O Fórum Econômico Mundial, que acontece em Davos, Suíça, está sob a sombra da crise econômica mundial. Na abertura do encontro, o líder Russo, Vladimir Putin, acusou os “excessos do capitalismo” como fonte da crise. Já o líder chinês Wen Jiabao, defendeu “uma rápida reforma das instituições financeiras internacionais e a constituição de uma nova ordem mundial”.

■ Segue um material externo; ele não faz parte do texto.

(** [findBedrockExecutable(dir)], for the tree [t] at [dir], whose
    [FileInfo] has the name [dirName]. The closure captures [found]; it
    is never called with neither an error nor a [FileInfo]. *)
Definition findBedrockExecutable (dir dirName : string) (t : Tree) : result string :=
  let fn := λ (path : string) (info : FileInfo) (err : option error) (found : string),
    match err, info with
    | Some e, _ => (found, WError e)
    | None, Some (name, isDir) =>
        if negb isDir && String.eqb name "bedrock_server"
        then (path, WSkipAll)
        else (found, WNil)
    | None, None => (found, WNil)
    end in
  match filepath_Walk fn dir dirName t "" with
  | (_, Some e) => Err e
  | (found, None) =>
      if String.eqb found ""
      then Err "bedrock_server executable not found in extracted directory"
      else Ok found
  end.

(** What ends the search: an entry named [bedrock_server] that is not a
    directory, or an entry that cannot be read. *)
Inductive Hit : Type :=
| Found (path : string)
| Failed (e : error).

(** The hits under a tree, in the order of the walk. *)
Fixpoint hits (path name : string) (t : Tree) : list Hit :=
  match t with
  | Leaf _ => if String.eqb name "bedrock_server" then [Found path] else []
  | Unreadable e | Missing e => [Failed e]
  | Dir entries =>
      (fix each (entries : list (string * Tree)) : list Hit :=
         match entries with
         | [] => []
         | (n, t') :: entries => hits (filepath_Join path n) n t' ++ each entries
         end) entries
  end.

End Search.

(** ** Package [config]: loading *)

Record HTTPConfig := {
  http_Port : Z
}.

(** The struct [Config] of the package with all three of its sections;
    the manager reads [GitHub] and [Server] only. *)
Record FullConfig := {
  full_GitHub : config.GitHubConfig;
  full_HTTP : HTTPConfig;
  full_Server : config.ServerConfig
}.

(** What [os.ReadFile] returns: the data, an error for which
    [os.IsNotExist] holds, or another error. *)
Inductive ReadResult : Type :=
| ReadOk (data : string)
| ReadNotExist
| ReadFails (e : error).
Definition setLoading (v : bool) (s : state) : state :=
  mkState (allPageUrls s) v (initialScrollDone s) (visibleIndices s)
    (visibleVersion s) (loadedBatchEnd s) (currentPage s)
    (savedStartPageRef s) (preloadedRef s) (restoreDeps s)
    (visibilityDeps s) (pendingRestore s) (pendingRetry s) (scrollLog s)
    (prefetchLog s).

Definition setInitialScrollDone (v : bool) (s : state) : state :=
  mkState (allPageUrls s) (loading s) v (visibleIndices s)
    (visibleVersion s) (loadedBatchEnd s) (currentPage s)
    (savedStartPageRef s) (preloadedRef s) (restoreDeps s)
    (visibilityDeps s) (pendingRestore s) (pendingRetry s) (scrollLog s)
    (prefetchLog s).

Definition setVisibleIndices (v : gset Z) (s : state) : state :=
  mkState (allPageUrls s) (loading s) (initialScrollDone s) v
    (S (visibleVersion s)) (loadedBatchEnd s) (currentPage s)
    (savedStartPageRef s) (preloadedRef s) (restoreDeps s)
    (visibilityDeps s) (pendingRestore s) (pendingRetry s) (scrollLog s)
    (prefetchLog s).

Definition setLoadedBatchEnd (v : Z) (s : state) : state :=
  mkState (allPageUrls s) (loading s) (initialScrollDone s)
    (visibleIndices s) (visibleVersion s) v (currentPage s)
    (savedStartPageRef s) (preloadedRef s) (restoreDeps s)
    (visibilityDeps s) (pendingRestore s) (pendingRetry s) (scrollLog s)
    (prefetchLog s).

Dados divulgados nesta quinta-feira, 29, pelo Labor Office sobre o desemprego alemão em janeiro, revelam que a crise se aprofunda. O desemprego na Alemanha saltou de 7,7% em dezembro para 8,3% em janeiro. No ano passado, o emprego alemão havia chegado aos melhores números desde a reunificação, em 1990.
Para complicar ainda mais a vida dos capitalistas em Davos, trabalhadores europeus estão oferecendo forte resistência às políticas contra a crise.
Na manhã desta quinta-feira, 130 mil trabalhadores ferroviários entraram em greve, atingindo os principais centros do país (Nuremberg, Berlim, Colônia, Munique e Hamburgo). Mesmo com a pressão do desemprego, os trabalhadores reivindicam 10 por cento de reajuste salarial, melhores condições de trabalho e estabilidade no emprego.
Na França as greves são ainda mais abrangentes e politizadas. Oito sindicatos chamaram greve geral no país e centenas de milhares de trabalhadores estão parados desde esta quinta-feira.
Os sindicatos alegam que os trabalhadores não podem pagar a conta da crise.E criticam os altos gastos do governo para salvar bancos, montadoras de automóveis e outras empresas.
O presidente francês Nicolas Sarkozy, ofereceu 26 bilhões de euros em ajuda econômica aos empresários, ao mesmo tempo em que aponta para a demissão de servidores públicos e liberalização do mercado de trabalho, retirando direitos dos trabalhadores.